RECORD EXCERPTS:
^^^^^^^^
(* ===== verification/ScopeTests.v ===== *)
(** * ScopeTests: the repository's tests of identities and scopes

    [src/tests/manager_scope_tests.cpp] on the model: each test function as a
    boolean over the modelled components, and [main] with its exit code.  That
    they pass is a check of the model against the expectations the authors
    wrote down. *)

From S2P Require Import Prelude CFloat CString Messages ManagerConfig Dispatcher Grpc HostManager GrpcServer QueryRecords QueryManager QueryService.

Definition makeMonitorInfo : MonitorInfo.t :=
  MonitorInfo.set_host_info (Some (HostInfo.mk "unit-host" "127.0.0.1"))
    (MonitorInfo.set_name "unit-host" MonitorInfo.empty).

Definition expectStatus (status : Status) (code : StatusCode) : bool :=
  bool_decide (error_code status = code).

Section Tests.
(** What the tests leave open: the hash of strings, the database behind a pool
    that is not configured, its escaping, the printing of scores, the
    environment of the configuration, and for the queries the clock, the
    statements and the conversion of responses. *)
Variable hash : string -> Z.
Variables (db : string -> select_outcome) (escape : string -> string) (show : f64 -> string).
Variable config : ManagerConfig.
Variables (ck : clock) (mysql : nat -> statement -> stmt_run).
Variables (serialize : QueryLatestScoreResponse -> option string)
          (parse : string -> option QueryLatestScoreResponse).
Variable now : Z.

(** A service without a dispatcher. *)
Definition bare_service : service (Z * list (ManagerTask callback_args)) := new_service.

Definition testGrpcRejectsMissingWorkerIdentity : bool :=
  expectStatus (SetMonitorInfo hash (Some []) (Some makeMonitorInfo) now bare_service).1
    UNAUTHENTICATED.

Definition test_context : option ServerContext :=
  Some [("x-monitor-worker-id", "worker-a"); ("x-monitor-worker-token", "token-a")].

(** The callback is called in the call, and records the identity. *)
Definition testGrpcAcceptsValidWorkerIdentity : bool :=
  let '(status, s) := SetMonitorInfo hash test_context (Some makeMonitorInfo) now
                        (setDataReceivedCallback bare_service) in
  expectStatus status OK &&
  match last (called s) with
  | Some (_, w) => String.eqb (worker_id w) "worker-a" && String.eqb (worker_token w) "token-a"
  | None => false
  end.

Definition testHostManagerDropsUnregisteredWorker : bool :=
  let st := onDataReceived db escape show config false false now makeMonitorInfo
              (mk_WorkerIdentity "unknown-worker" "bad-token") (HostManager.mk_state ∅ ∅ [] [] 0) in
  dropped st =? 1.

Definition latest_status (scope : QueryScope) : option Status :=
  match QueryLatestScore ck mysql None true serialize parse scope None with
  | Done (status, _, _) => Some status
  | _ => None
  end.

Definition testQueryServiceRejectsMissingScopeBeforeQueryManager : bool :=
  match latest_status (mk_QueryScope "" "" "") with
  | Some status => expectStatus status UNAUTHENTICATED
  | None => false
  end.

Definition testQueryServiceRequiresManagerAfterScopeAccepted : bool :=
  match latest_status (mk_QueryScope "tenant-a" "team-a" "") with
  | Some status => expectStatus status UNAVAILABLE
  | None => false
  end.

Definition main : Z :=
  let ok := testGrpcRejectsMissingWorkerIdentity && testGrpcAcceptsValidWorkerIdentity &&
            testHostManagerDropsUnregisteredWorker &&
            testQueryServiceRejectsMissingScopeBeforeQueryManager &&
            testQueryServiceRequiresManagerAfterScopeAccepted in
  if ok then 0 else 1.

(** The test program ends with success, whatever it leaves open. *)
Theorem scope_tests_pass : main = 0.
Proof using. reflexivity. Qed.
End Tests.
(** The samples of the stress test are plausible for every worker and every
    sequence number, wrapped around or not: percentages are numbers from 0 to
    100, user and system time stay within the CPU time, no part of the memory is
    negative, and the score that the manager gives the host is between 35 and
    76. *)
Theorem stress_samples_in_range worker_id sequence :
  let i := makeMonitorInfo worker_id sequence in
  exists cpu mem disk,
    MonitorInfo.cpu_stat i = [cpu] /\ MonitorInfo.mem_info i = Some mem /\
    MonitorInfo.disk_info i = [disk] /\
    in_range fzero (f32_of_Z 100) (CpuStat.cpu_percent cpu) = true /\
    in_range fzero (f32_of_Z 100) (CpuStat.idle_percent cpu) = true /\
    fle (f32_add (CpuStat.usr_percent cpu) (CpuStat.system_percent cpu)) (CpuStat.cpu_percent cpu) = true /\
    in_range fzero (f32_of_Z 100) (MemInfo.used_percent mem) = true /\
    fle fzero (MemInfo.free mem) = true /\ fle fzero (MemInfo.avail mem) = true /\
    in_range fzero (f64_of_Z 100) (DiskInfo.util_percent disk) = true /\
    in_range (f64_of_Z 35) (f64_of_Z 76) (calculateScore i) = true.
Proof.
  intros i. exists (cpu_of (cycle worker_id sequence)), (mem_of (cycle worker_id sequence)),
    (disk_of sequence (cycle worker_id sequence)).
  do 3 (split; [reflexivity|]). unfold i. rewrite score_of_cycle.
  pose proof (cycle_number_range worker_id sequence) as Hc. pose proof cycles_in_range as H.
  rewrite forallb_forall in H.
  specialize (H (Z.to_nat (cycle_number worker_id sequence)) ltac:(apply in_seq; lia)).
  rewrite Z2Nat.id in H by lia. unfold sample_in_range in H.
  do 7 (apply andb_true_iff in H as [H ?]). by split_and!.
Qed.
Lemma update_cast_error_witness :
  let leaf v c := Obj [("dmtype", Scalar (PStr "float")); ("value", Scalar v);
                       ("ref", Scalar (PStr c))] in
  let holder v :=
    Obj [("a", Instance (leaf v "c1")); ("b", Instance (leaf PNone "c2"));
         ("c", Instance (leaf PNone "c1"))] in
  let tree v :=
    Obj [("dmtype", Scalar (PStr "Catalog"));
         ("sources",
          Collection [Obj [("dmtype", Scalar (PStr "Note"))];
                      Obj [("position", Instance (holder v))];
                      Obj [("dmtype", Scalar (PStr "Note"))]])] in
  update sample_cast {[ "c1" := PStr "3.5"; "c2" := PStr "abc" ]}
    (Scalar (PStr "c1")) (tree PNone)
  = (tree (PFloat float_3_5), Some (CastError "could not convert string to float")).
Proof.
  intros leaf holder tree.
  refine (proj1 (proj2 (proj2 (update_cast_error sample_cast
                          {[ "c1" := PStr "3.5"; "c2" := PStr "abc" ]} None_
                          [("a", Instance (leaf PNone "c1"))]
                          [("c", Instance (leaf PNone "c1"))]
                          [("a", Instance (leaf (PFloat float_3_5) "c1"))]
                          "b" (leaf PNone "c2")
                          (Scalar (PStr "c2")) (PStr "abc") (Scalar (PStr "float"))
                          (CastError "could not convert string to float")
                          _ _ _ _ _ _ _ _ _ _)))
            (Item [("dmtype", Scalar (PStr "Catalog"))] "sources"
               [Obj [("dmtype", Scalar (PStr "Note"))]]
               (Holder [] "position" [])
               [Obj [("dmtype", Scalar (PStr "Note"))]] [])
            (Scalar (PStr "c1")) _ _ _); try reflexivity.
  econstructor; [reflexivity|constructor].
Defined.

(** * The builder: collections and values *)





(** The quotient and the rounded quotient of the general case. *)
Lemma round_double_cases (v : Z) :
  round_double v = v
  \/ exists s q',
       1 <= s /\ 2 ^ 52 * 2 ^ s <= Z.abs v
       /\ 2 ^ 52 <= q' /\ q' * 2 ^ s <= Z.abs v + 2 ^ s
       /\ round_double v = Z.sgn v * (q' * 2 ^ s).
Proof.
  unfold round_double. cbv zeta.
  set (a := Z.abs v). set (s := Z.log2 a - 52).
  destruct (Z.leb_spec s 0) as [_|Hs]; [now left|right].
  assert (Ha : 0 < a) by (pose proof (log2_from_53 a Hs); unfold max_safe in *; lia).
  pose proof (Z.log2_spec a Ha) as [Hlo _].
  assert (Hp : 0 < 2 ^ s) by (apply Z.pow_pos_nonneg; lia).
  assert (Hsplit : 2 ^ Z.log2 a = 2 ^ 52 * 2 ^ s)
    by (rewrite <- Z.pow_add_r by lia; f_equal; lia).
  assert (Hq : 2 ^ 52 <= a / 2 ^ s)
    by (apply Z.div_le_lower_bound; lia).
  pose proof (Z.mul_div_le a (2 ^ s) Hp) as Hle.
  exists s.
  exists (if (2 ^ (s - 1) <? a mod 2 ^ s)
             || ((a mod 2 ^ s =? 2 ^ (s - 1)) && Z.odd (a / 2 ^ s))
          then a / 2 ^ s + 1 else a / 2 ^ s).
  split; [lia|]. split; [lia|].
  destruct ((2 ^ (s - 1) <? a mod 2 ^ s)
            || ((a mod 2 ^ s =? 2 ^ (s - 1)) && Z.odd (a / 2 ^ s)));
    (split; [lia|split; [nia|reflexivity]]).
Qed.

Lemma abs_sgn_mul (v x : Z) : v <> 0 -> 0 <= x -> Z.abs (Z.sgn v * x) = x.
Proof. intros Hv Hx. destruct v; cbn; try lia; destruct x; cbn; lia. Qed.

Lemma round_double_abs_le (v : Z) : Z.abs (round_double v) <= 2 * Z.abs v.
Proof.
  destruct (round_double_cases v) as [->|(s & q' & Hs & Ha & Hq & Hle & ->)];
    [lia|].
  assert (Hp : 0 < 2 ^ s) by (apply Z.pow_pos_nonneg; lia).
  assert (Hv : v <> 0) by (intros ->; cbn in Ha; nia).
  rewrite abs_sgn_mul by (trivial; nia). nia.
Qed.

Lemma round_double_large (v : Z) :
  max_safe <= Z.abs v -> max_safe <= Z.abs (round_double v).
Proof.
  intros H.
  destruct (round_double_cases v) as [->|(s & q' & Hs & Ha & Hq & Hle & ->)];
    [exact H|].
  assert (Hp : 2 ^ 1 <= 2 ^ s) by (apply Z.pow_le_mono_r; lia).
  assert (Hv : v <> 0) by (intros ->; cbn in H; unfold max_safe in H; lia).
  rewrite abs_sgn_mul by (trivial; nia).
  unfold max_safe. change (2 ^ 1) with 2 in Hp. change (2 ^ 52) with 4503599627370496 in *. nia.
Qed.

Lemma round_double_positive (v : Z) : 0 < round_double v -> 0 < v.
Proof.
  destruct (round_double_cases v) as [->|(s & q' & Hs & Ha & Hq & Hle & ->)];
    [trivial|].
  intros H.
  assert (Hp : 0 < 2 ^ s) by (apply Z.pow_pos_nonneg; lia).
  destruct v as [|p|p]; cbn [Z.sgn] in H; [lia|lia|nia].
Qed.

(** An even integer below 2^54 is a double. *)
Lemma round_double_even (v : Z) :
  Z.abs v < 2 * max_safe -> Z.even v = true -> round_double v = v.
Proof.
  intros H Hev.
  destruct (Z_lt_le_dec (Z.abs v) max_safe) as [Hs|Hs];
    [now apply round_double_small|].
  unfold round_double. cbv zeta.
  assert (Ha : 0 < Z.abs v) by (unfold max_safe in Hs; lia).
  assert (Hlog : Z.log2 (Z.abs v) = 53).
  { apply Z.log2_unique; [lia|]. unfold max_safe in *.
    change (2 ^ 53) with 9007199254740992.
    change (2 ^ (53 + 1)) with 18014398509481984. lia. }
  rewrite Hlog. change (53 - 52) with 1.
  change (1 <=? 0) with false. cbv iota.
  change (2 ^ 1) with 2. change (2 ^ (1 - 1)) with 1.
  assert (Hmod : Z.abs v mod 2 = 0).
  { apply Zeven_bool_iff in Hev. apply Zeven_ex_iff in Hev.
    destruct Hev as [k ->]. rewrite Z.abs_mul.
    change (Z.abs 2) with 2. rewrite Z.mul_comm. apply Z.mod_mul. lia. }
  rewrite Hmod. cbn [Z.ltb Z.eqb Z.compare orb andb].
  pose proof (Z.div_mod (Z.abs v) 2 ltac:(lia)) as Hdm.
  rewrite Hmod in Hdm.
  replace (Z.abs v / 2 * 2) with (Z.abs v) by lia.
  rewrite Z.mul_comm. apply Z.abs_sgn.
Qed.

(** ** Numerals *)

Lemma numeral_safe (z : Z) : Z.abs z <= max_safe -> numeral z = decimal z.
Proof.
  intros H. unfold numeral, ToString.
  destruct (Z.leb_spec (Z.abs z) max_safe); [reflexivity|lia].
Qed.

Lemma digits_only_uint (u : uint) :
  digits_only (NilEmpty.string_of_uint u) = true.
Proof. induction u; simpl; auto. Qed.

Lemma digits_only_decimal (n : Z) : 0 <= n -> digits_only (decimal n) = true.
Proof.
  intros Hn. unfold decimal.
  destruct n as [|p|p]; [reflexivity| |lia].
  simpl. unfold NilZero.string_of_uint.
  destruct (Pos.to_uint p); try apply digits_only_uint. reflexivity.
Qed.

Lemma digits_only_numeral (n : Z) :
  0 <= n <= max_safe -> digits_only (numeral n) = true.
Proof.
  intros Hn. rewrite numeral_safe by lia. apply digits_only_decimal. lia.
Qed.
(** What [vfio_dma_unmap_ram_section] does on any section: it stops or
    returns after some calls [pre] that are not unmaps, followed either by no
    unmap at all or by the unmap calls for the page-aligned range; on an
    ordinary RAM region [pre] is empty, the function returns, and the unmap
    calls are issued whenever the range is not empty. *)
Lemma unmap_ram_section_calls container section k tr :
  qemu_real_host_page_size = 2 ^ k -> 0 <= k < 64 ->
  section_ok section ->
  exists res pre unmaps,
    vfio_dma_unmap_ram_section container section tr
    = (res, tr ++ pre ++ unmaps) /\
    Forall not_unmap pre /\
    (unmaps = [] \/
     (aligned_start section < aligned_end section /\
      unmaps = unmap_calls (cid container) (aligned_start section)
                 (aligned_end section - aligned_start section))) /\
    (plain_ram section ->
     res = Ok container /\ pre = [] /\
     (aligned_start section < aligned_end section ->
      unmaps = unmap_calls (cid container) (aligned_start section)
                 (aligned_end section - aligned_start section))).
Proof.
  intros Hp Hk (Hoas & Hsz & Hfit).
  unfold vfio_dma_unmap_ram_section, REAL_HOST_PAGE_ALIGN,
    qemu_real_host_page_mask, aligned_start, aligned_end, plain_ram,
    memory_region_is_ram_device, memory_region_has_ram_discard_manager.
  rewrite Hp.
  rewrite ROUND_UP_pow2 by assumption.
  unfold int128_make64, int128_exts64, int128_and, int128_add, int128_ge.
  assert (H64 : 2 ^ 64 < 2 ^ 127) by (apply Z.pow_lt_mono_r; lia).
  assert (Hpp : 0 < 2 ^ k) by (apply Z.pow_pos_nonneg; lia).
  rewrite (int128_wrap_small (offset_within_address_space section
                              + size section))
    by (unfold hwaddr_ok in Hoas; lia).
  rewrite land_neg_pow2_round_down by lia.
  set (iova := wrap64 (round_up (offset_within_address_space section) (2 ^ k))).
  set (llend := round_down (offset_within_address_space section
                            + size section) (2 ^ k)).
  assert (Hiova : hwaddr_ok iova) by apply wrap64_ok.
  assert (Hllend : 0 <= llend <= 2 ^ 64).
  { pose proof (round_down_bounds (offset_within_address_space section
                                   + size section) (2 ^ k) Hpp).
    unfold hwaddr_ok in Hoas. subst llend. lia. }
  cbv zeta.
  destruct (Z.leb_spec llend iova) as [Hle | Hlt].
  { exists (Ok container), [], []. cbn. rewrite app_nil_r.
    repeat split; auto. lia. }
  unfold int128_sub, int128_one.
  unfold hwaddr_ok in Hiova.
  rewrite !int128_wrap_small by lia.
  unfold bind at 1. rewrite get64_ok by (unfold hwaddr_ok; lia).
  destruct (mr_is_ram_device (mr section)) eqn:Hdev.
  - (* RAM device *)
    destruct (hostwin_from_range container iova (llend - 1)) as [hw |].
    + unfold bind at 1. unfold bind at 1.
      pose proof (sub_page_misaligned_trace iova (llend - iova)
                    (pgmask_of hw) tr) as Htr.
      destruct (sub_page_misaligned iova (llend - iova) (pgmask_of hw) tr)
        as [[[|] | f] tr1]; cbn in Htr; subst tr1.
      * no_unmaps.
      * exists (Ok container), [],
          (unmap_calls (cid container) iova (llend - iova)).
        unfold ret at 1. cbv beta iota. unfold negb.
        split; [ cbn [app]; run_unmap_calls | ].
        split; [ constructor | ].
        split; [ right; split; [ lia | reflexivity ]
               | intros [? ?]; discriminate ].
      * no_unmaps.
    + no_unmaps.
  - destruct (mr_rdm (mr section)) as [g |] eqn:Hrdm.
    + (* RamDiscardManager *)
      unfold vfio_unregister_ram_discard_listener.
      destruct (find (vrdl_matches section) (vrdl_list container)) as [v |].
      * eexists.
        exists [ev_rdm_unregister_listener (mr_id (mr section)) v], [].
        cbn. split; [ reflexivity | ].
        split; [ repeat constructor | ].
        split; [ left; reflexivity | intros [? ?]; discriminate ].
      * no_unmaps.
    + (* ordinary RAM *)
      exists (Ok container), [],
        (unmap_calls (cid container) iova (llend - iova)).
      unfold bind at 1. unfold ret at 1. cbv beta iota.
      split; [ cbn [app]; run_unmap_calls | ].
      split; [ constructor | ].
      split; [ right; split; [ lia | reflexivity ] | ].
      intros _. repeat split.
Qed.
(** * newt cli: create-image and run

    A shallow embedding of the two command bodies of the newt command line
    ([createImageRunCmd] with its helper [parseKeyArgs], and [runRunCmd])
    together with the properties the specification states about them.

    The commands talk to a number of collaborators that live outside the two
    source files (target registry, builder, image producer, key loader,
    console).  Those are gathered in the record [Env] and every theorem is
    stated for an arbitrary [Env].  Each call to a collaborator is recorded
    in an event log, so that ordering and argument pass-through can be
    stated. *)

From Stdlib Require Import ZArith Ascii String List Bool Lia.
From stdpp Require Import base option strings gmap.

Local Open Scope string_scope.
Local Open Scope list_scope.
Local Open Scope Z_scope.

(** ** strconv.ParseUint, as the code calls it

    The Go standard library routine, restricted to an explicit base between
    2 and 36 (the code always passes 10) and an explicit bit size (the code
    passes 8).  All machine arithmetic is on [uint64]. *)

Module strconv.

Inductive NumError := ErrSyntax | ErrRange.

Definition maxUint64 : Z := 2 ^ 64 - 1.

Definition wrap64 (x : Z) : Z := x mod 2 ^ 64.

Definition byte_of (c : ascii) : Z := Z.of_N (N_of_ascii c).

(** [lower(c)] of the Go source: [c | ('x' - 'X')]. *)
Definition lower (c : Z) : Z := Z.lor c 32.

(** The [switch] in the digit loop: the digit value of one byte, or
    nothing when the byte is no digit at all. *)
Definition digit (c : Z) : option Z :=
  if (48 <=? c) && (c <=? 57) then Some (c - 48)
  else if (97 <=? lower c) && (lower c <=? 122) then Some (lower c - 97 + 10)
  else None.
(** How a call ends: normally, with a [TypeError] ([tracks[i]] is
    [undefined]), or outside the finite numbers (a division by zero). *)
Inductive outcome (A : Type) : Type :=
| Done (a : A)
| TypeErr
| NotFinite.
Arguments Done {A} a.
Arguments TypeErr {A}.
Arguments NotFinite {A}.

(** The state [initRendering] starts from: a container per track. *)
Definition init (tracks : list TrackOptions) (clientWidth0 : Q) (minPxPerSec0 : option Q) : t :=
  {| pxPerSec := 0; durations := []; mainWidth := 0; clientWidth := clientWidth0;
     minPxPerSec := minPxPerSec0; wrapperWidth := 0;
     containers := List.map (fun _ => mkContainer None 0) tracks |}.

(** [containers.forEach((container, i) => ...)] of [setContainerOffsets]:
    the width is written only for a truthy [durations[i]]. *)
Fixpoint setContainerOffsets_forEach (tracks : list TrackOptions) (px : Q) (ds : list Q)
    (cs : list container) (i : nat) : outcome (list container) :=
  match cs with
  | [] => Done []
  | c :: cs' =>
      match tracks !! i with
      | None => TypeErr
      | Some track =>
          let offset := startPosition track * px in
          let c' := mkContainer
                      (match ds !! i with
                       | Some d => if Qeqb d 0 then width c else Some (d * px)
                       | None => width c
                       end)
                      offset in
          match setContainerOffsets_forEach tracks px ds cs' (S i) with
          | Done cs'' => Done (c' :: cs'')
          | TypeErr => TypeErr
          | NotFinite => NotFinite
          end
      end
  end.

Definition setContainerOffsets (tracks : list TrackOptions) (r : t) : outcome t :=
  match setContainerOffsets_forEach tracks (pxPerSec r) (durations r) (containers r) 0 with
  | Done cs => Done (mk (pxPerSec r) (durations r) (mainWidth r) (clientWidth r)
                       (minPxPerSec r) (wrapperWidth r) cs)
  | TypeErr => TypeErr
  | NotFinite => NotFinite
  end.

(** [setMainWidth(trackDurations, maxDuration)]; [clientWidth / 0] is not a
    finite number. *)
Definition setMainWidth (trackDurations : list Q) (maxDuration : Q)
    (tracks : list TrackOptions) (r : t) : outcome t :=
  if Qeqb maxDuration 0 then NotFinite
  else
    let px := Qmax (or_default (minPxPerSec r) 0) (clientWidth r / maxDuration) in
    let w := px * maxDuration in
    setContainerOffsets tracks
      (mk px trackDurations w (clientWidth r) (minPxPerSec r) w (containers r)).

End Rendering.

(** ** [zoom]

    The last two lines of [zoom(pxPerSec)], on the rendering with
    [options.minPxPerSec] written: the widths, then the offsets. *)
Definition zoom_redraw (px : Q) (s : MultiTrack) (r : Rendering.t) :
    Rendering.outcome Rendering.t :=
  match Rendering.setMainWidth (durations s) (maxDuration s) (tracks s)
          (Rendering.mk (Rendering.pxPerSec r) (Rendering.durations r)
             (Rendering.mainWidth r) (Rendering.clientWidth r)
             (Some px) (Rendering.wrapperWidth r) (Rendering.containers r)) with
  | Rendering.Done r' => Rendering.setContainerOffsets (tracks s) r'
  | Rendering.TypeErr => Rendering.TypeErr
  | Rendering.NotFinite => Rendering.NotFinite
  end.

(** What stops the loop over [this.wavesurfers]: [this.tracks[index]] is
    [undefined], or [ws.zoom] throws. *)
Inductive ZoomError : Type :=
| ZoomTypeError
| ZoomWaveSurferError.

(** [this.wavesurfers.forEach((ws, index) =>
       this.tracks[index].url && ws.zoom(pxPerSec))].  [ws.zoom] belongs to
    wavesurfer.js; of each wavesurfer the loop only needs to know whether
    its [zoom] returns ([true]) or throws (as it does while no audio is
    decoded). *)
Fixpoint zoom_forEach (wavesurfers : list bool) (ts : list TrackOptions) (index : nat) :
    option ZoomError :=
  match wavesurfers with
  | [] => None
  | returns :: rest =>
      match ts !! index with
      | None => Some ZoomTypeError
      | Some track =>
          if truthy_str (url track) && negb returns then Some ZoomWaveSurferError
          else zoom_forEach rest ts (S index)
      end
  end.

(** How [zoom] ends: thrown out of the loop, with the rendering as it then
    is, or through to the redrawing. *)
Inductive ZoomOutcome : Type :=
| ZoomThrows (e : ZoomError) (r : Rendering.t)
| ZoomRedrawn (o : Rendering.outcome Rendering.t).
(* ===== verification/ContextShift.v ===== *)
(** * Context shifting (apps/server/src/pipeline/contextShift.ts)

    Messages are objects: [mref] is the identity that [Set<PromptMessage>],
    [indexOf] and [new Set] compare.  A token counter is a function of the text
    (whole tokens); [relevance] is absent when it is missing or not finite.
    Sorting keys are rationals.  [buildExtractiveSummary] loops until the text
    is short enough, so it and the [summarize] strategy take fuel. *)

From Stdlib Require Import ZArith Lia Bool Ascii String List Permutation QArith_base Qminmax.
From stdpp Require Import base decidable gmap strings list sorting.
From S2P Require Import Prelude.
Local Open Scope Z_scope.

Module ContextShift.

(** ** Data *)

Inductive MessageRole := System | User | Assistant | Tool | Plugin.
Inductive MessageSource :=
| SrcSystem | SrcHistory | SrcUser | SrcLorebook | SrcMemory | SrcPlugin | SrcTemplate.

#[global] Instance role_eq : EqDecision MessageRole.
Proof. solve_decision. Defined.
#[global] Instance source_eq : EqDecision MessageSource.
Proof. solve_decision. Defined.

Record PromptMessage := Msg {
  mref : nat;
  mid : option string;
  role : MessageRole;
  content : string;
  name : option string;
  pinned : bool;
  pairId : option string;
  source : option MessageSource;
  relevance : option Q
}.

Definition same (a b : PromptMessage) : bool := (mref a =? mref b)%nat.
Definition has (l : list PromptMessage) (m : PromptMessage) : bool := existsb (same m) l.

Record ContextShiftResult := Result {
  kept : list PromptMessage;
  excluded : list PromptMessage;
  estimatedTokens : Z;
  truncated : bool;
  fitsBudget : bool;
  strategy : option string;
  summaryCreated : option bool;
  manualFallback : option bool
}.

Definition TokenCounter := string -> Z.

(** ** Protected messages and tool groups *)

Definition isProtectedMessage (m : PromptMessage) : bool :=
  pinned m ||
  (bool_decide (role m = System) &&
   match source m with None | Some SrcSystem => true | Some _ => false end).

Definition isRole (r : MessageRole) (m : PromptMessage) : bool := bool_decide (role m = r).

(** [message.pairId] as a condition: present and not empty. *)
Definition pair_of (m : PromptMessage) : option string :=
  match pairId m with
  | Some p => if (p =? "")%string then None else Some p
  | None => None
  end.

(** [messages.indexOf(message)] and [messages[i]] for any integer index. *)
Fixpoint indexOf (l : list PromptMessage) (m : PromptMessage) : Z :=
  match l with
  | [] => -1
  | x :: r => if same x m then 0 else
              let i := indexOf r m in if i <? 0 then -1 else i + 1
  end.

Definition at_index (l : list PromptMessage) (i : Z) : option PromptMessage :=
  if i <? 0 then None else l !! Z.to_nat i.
^^^^^^^^
EXERCISE REQUIREMENTS: The lines needed are the ones from the first line of the entries through the line that contains "Definition bare_service : service", given again without any change.

ANSWER SECTION:
(* ===== verification/ScopeTests.v ===== *)
(** * ScopeTests: the repository's tests of identities and scopes

    [src/tests/manager_scope_tests.cpp] on the model: each test function as a
    boolean over the modelled components, and [main] with its exit code.  That
    they pass is a check of the model against the expectations the authors
    wrote down. *)

From S2P Require Import Prelude CFloat CString Messages ManagerConfig Dispatcher Grpc HostManager GrpcServer QueryRecords QueryManager QueryService.

Definition makeMonitorInfo : MonitorInfo.t :=
  MonitorInfo.set_host_info (Some (HostInfo.mk "unit-host" "127.0.0.1"))
    (MonitorInfo.set_name "unit-host" MonitorInfo.empty).

Definition expectStatus (status : Status) (code : StatusCode) : bool :=
  bool_decide (error_code status = code).

Section Tests.
(** What the tests leave open: the hash of strings, the database behind a pool
    that is not configured, its escaping, the printing of scores, the
    environment of the configuration, and for the queries the clock, the
    statements and the conversion of responses. *)
Variable hash : string -> Z.
Variables (db : string -> select_outcome) (escape : string -> string) (show : f64 -> string).
Variable config : ManagerConfig.
Variables (ck : clock) (mysql : nat -> statement -> stmt_run).
Variables (serialize : QueryLatestScoreResponse -> option string)
          (parse : string -> option QueryLatestScoreResponse).
Variable now : Z.

(** A service without a dispatcher. *)
Definition bare_service : service (Z * list (ManagerTask callback_args)) := new_service.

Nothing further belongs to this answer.